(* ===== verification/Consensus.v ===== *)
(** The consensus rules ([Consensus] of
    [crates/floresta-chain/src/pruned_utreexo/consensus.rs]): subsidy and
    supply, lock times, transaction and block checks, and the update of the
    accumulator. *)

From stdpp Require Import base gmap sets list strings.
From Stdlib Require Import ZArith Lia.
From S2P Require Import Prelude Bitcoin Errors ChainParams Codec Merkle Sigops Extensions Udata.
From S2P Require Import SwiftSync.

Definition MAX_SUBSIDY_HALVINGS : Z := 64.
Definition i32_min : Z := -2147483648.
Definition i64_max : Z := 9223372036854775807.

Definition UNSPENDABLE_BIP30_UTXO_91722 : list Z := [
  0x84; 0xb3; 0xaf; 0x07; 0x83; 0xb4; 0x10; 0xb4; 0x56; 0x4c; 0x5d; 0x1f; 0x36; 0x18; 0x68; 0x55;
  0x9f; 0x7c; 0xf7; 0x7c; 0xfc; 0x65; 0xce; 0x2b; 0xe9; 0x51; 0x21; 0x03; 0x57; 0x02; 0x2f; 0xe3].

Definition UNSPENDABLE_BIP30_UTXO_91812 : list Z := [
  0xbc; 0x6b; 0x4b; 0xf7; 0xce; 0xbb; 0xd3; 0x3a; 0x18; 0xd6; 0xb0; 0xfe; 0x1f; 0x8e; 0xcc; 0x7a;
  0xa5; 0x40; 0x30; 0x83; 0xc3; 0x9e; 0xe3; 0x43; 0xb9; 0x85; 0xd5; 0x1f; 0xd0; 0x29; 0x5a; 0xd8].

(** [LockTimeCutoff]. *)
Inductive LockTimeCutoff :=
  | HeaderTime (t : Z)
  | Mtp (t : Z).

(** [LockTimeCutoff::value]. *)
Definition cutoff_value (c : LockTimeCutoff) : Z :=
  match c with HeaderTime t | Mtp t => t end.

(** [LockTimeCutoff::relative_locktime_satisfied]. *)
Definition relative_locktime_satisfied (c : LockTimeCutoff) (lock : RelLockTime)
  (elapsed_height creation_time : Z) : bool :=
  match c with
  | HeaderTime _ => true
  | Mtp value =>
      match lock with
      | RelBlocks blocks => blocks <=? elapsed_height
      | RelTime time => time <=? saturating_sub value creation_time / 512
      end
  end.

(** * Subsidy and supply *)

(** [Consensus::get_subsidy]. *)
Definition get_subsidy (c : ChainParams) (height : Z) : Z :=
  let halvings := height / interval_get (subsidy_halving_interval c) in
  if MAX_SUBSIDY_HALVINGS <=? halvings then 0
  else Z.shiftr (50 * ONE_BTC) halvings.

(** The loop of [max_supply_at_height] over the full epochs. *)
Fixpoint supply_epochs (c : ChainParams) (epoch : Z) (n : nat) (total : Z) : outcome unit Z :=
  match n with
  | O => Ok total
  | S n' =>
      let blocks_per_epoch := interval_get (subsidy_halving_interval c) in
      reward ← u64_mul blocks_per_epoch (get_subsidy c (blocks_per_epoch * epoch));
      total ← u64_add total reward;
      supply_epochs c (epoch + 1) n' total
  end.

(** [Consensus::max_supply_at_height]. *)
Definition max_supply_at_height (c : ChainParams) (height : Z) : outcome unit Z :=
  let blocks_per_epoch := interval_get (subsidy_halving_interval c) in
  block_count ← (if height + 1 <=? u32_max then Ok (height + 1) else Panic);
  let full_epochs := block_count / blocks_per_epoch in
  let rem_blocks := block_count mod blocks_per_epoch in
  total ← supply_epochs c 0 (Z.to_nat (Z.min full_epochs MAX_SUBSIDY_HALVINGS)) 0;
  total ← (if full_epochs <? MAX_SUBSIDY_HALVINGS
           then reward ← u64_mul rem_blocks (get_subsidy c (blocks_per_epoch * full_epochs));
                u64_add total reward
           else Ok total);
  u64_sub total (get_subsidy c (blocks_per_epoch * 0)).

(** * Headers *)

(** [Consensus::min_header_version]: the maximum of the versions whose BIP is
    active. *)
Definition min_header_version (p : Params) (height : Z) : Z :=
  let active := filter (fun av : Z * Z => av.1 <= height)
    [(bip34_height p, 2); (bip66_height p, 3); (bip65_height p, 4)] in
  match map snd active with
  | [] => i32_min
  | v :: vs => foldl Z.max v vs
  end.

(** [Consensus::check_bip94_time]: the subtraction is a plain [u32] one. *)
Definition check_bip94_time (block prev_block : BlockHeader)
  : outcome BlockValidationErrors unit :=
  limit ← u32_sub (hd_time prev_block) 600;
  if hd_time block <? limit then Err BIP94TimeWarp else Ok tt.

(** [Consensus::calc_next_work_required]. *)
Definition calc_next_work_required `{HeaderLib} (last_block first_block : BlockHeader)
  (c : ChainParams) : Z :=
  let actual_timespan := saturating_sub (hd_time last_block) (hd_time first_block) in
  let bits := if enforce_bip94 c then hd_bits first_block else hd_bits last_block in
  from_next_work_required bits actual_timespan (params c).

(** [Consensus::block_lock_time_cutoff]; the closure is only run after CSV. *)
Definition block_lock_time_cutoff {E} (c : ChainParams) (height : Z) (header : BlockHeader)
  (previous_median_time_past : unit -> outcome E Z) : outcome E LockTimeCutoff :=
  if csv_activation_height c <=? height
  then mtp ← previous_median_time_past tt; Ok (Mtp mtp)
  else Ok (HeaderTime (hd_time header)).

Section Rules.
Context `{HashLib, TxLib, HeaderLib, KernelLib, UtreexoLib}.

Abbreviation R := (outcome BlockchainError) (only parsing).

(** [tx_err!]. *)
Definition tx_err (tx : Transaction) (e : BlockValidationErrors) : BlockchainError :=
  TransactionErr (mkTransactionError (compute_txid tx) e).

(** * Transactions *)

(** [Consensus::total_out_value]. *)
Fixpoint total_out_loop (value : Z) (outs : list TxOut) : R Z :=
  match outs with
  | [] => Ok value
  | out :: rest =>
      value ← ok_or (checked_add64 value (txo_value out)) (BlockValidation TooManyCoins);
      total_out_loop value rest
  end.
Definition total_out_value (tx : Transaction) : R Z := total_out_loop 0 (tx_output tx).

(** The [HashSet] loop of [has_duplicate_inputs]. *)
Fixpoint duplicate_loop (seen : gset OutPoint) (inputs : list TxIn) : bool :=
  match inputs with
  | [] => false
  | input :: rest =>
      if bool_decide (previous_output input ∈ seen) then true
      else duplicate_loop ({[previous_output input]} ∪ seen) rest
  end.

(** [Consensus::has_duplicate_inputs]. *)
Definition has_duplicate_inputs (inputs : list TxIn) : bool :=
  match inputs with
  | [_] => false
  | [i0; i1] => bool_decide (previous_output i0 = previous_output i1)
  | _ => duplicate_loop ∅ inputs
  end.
● ● ● ●
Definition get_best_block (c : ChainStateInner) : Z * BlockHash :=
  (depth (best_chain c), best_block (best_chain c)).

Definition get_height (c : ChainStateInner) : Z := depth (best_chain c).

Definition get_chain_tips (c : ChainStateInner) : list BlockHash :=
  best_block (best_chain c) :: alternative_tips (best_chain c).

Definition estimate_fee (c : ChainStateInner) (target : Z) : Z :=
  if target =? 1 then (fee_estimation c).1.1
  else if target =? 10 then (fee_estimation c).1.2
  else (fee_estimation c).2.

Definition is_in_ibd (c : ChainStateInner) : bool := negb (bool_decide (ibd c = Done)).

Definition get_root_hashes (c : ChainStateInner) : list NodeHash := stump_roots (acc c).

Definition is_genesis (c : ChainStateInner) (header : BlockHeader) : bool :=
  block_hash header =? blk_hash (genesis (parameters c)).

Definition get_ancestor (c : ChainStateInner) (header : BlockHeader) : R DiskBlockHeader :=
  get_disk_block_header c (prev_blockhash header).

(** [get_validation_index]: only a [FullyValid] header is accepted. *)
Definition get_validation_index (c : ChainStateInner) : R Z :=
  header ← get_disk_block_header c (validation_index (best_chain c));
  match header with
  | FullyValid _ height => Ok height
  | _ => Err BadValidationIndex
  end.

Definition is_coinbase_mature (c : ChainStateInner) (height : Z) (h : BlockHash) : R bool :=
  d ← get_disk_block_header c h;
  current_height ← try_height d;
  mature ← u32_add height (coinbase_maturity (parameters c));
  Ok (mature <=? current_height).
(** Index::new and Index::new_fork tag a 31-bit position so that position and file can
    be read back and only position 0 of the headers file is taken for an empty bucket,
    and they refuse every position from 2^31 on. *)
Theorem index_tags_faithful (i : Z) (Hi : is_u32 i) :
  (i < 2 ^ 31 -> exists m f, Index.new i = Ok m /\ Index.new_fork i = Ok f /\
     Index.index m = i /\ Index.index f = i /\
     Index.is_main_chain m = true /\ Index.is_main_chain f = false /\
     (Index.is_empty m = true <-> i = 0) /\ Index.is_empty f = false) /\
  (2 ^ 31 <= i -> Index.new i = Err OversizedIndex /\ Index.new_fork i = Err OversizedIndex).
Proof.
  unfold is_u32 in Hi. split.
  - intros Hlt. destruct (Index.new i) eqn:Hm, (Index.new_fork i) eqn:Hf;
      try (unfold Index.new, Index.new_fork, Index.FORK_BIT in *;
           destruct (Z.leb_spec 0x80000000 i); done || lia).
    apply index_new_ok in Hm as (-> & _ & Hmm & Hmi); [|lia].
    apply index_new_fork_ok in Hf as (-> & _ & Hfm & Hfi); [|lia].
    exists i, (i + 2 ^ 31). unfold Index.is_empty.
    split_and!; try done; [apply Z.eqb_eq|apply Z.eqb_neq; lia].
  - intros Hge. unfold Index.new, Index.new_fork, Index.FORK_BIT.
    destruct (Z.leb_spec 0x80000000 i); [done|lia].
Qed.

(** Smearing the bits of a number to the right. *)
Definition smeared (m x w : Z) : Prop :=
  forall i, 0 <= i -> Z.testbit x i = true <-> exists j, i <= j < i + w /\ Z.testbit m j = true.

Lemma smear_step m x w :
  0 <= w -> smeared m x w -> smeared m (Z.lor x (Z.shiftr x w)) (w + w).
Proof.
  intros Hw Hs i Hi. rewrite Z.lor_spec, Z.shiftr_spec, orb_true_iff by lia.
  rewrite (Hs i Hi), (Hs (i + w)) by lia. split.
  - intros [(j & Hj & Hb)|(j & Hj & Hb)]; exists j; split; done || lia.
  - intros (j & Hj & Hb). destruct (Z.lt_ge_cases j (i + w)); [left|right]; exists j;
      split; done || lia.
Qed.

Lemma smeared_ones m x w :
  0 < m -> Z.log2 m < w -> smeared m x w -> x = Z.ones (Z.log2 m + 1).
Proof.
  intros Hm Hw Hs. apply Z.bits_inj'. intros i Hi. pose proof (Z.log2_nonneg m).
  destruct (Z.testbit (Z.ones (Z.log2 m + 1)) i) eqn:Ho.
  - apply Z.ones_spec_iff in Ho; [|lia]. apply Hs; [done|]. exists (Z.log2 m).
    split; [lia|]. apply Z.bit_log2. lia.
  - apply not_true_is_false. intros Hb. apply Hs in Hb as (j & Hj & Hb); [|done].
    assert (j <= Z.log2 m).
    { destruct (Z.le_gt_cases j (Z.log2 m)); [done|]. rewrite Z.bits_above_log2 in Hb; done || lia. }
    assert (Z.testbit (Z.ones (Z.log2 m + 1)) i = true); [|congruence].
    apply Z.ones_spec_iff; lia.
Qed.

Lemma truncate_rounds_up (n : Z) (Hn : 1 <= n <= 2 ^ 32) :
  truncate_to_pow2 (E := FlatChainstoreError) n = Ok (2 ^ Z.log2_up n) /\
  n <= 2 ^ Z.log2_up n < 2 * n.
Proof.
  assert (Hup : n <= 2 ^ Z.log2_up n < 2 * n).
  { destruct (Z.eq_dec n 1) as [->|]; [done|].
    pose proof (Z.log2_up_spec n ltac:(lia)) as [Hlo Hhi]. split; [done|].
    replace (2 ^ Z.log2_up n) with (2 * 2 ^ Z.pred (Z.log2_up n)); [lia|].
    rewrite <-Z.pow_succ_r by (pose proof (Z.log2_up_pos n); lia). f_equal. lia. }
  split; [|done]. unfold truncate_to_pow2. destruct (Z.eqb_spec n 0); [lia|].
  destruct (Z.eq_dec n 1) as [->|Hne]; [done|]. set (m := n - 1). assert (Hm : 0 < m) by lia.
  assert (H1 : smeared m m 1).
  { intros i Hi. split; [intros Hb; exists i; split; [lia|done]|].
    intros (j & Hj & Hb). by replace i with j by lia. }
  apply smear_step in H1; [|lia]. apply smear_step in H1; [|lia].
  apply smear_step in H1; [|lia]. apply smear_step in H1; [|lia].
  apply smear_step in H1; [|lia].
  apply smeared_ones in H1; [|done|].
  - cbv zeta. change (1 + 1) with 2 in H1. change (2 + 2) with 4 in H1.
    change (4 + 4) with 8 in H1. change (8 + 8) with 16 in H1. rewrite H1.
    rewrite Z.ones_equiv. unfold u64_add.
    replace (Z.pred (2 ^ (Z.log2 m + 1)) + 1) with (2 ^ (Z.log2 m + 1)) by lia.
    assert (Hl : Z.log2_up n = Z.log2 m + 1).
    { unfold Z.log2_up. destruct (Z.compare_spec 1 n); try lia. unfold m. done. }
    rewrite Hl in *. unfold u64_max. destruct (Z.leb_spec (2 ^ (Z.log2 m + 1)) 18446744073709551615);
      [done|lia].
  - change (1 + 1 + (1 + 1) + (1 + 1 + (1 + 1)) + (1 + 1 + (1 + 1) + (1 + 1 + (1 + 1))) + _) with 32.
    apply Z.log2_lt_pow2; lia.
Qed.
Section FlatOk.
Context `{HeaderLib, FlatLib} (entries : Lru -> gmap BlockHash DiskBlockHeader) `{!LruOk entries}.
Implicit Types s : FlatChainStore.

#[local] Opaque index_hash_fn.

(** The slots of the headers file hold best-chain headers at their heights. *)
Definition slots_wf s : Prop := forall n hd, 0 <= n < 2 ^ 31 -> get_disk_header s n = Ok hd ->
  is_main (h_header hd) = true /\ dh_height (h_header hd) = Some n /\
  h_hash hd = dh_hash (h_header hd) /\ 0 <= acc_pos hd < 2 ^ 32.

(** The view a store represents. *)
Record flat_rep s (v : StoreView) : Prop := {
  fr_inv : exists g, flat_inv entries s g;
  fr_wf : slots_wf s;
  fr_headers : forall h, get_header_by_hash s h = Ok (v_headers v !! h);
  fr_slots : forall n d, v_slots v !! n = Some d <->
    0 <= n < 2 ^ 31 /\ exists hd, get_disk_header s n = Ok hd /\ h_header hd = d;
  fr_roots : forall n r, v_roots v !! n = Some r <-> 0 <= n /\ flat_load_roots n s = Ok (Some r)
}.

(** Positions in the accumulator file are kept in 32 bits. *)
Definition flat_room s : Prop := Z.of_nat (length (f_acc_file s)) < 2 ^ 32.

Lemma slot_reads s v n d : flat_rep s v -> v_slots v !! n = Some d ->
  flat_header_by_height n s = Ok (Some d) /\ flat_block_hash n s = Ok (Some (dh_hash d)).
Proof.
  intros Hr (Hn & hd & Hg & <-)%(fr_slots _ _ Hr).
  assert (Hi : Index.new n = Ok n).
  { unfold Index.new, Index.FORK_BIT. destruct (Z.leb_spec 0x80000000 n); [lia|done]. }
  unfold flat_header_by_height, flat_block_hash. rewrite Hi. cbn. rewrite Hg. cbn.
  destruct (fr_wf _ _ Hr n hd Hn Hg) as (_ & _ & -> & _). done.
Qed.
● ● ● ●
The lines above from the one containing "destruct (Z.leb_spec 0x80000000 i); done" through the one containing "- intros Hge." are to be set down exactly, and no others.

• _The completed task_:
           destruct (Z.leb_spec 0x80000000 i); done || lia).
    apply index_new_ok in Hm as (-> & _ & Hmm & Hmi); [|lia].
    apply index_new_fork_ok in Hf as (-> & _ & Hfm & Hfi); [|lia].
    exists i, (i + 2 ^ 31). unfold Index.is_empty.
    split_and!; try done; [apply Z.eqb_eq|apply Z.eqb_neq; lia].
  - intros Hge. unfold Index.new, Index.new_fork, Index.FORK_BIT.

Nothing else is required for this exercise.